« J’ai repris un de mes livres d’histoire, comme chaque soir. C’est drôle, je pouvais presque tout dire sur cette femme qui avait été la maîtresse d’un roi mort depuis plusieurs siècles mais j’aurais été incapable de dire la couleur des yeux de cette jeune fille qui venait de bouleverser ma vie. »
La Mort de Belle est le cinquième long métrage d’Edouard Molinaro, qui alterna le moins bon (beaucoup de ses films ont sombré dans l’oubli) et le bien meilleur (Mon Oncle Benjamin, 1969, L’Emmerdeur, 1973, Le Souper, 1992) et quelques succès populaires indéniables (Oscar, 1967, Hibernatus, 1969, La Cage aux Folles, 1978). Pour l’heure, nous sommes en 1961 et Molinaro s’associe la plume de Jean Anouilh, le grand dramaturge bourgeois, pour adapter ce roman de Georges Simenon.
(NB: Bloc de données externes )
(** The handler of a write that carries its data *)
Lemma wp_serve_write own rest held s request v addr :
  let id := Hooks.of_network (rw_objectId v) in
  server_ok own rest (msgBufferId request :: held) [] 0 s -> idle own s -> answerable fuel s (lfClientId request) addr -> request_at s request v ->
  rw_msgHasData v = true -> accessible (cw_of s).1 (cw_of s).2 id (fits (rw_offset v) (rw_size v)) ->
  wp pool_fault (serve_write fuel request)
    (fun r s' => r = LF_WAIT_LOOP_KEEP_WAITING /\
       ep_sent (ep s') = ep_sent (ep s) ++ [(addr, status_bytes IOC_LF_MSG_OBJ_READ_WRITE_ACK 0 s)] /\
       (forall x, rw_offset v <= x < rw_offset v + rw_size v ->
          shown (cw_of s') id x = m_payload (cx_mem s) v !! Z.to_nat (x - rw_offset v)) /\
       shown_le (fun i x => i = id /\ touched_at (cw_of s) id (rw_offset v) (rw_size v) x) (cw_of s) (cw_of s') /\
       dirty_range (cw_of s') id (rw_offset v) (rw_size v) /\
       exists own' rest', server_ok own' rest' held [] 0 s' /\ idle own' s') s.
Proof.
  intros id Hs Hid Ha (p & Hp & Hm & Hrd) Hhas Hacc. unfold serve_write. pose proof (sv_conn _ _ _ _ _ _ Hs) as Hcn.
  destruct (unpack_received no_holds _ _ _ _ _ _ _ _ "objReadWrite" no_readWrite v Hcn (held_in _ _ _ _) Hrd Hp Hm) as (st & E).
  pose proof (list_elem_of_lookup_2 _ _ _ Hp) as Hpin. destruct (sv_recv _ _ _ _ _ _ Hs p Hpin) as [[n0 b0] Hrest].
  assert ((n0, b0) = (recvBuffersSize (cx_conn s), false)) as [= -> ->].
  { pose proof (co_rbufs _ _ _ _ _ _ Hcn p Hpin) as Hg. rewrite lookup_union_r in Hg by (eapply map_disjoint_Some_r; [exact (sv_apart _ _ _ _ _ _ Hs)|exact Hrest]). congruence. }
  destruct (request_data own _ _ _ _ s request v p Hcn Hpin Hm Hhas) as (Hdata & Hd1 & Hd2 & Hd3 & Hlen).
  eapply wp_bind, wp_of_Ok; [exact E|]. cbn [fst]. set (v' := m_decoded _ _ _) in *. set (data := rw_optionalData v') in *. set (bytes := m_payload (cx_mem s) v) in *.
  change (rw_objectId v') with (rw_objectId v). change (rw_offset v') with (rw_offset v). change (rw_size v') with (rw_size v). fold id.
  set (base := rw_offset v) in *. set (size := rw_size v) in *. apply wp_two_steps.
  eapply wp_mono; [eapply wp_weaken; [intros f Hf; left; exact Hf|]; exact (wp_write_opened own rest _ s id base size Hs Hacc)|].
  intros [q [ok ds]] s1 (Hb & (Hok & (w1 & Hy) & Hu & _) & own1 & Hsub & Hs1). cbn [fst snd] in *. subst ok.
  pose proof (idle_beside _ _ _ _ _ _ _ _ Hs Hid Hb Hs1) as Hid1. pose proof (answerable_beside _ _ _ _ _ Hb Ha) as Ha1.
  destruct (wy_range _ _ _ _ _ _ _ _ _ Hy) as (Hbase & Hsize & Hend). destruct (wy_cut _ _ _ _ _ _ _ _ _ Hy) as (o2 & o3 & Ho3 & _ & _ & Ht & Hpc & Hsound).
  assert (rd (cx_mem s1) data size = bytes) as Hrd1.
  { rewrite <- Hdata. apply rd_ext. intros a Ha'. apply Hu. exists p, (recvBuffersSize (cx_conn s)), false. split; [done|lia]. }
  change (rw_msgHasData v') with (rw_msgHasData v). rewrite Hhas. unfold objEagerExtractFromMessage. fold data. apply wp_bind, wp_bind, wp_guard.
  { by apply negb_true_iff, Z.eqb_neq; lia. }
  change (rw_offset v') with base. change (rw_size v') with size. eapply wp_bind, wp_of_Ok.
  { apply (extract_fragments_run (unit_of (o_alignement o2)) base size data ds 0 s1); try done; [by rewrite Z.add_0_r|].
    eapply (pieces_clear own1 rest); [exact Hs1|exact Ho3|exact Hpc|exact Hrest|lia|lia]. }
  rewrite Hrd1. simpl drop. set (f := fun m => scatter m (buildIovec ds base size).2 bytes).
  apply wp_bind, wp_modify. set (s2 := with_app _ _).
  assert (server_ok own1 rest (msgBufferId request :: held) [] 0 s2) as Hs2 by (apply server_ok_app; [by apply server_ok_mem|done]).
  assert (cw_of s2 = ((cw_of s1).1, World.set_mem f (cw_of s1).2)) as Ecw by done.
  apply wp_unbind. eapply wp_mono; [apply (wp_write_tail own1 rest held s2 request addr q base size Hs2 Hid1); try done; destruct Ha1 as [? [] ?]; by constructor|].
  intros r s' (-> & Hsent & Hsh & Hdirty & Hok). destruct (write_shown (MPO := frame_ok own rest (cx_sys s)) _ _ _ _ _ _ _ _ _ f bytes Hy Hlen) as [Hnew Hold]; [done|].
  split; [done|]. split; [|split; [|split; [|split; [|done]]]].
  - rewrite Hsent. change (ep s2) with (ep s1). rewrite (beside_ep _ _ Hb). unfold status_bytes. change (cx_conn s2) with (cx_conn s1). by rewrite (be_conn _ _ Hb).
  - intros x Hx. rewrite Hsh, Ecw. by apply Hnew.
  - intros i x b Hn Hb'. rewrite Hsh, Ecw. by apply Hold.
  - apply Hdirty. exact (wy_find _ _ _ _ _ _ _ _ _ Hy).
Qed.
La première impression qui se détache de ce film est sa froideur, le ton monocorde et artificiel des personnages, qui posent les dialogues sans emphase, comme ce fut le cas avec la Nouvelle Vague, à laquelle, pourtant, Molinaro n’adhéra pas malgré des copinages et une bonne critique de Truffaut sur ce film. Paradoxalement, c’est précisément cette interprétation qui permet d’accompagner et de donner du réalisme à la lenteur de la narration, équilibrée par les réflexions intérieures de Stéphane (Jean Desailly, fabuleux), professeur naïf et routinier, qu’on ressent terriblement bienveillant (le zéro changé en quatre sur une des copies qu’il corrige). Face à lui, sa femme Christine (Monique Melinand), froide au réveil et suspicieuse et, dans un village où tout le monde se connaît à quelques kilomètres de Genève, Jacques Monod en juge d’instruction direct voire autoritaire et obséquieux, Yvette Etiévant en secrétaire frivole, et Marc Cassot (plus connu pour sa voix de doublage) en commissaire consciencieux et fin psychologue. Yves Robert en barman immigré, Alexandra Stewart en Belle et Louisa Colpeyn en mère amère et misandre complètent la distribution.
Oeuvre à tiroirs, drame psychologique tout autant qu’enquête criminelle aux accents féministes, ce film est réalisé avec une grande pudeur et un sens de la subjectivité tel qu’on n’a aucun mal à se glisser dans la peau de Stéphane, jusqu’à se perdre soi-même en chemin.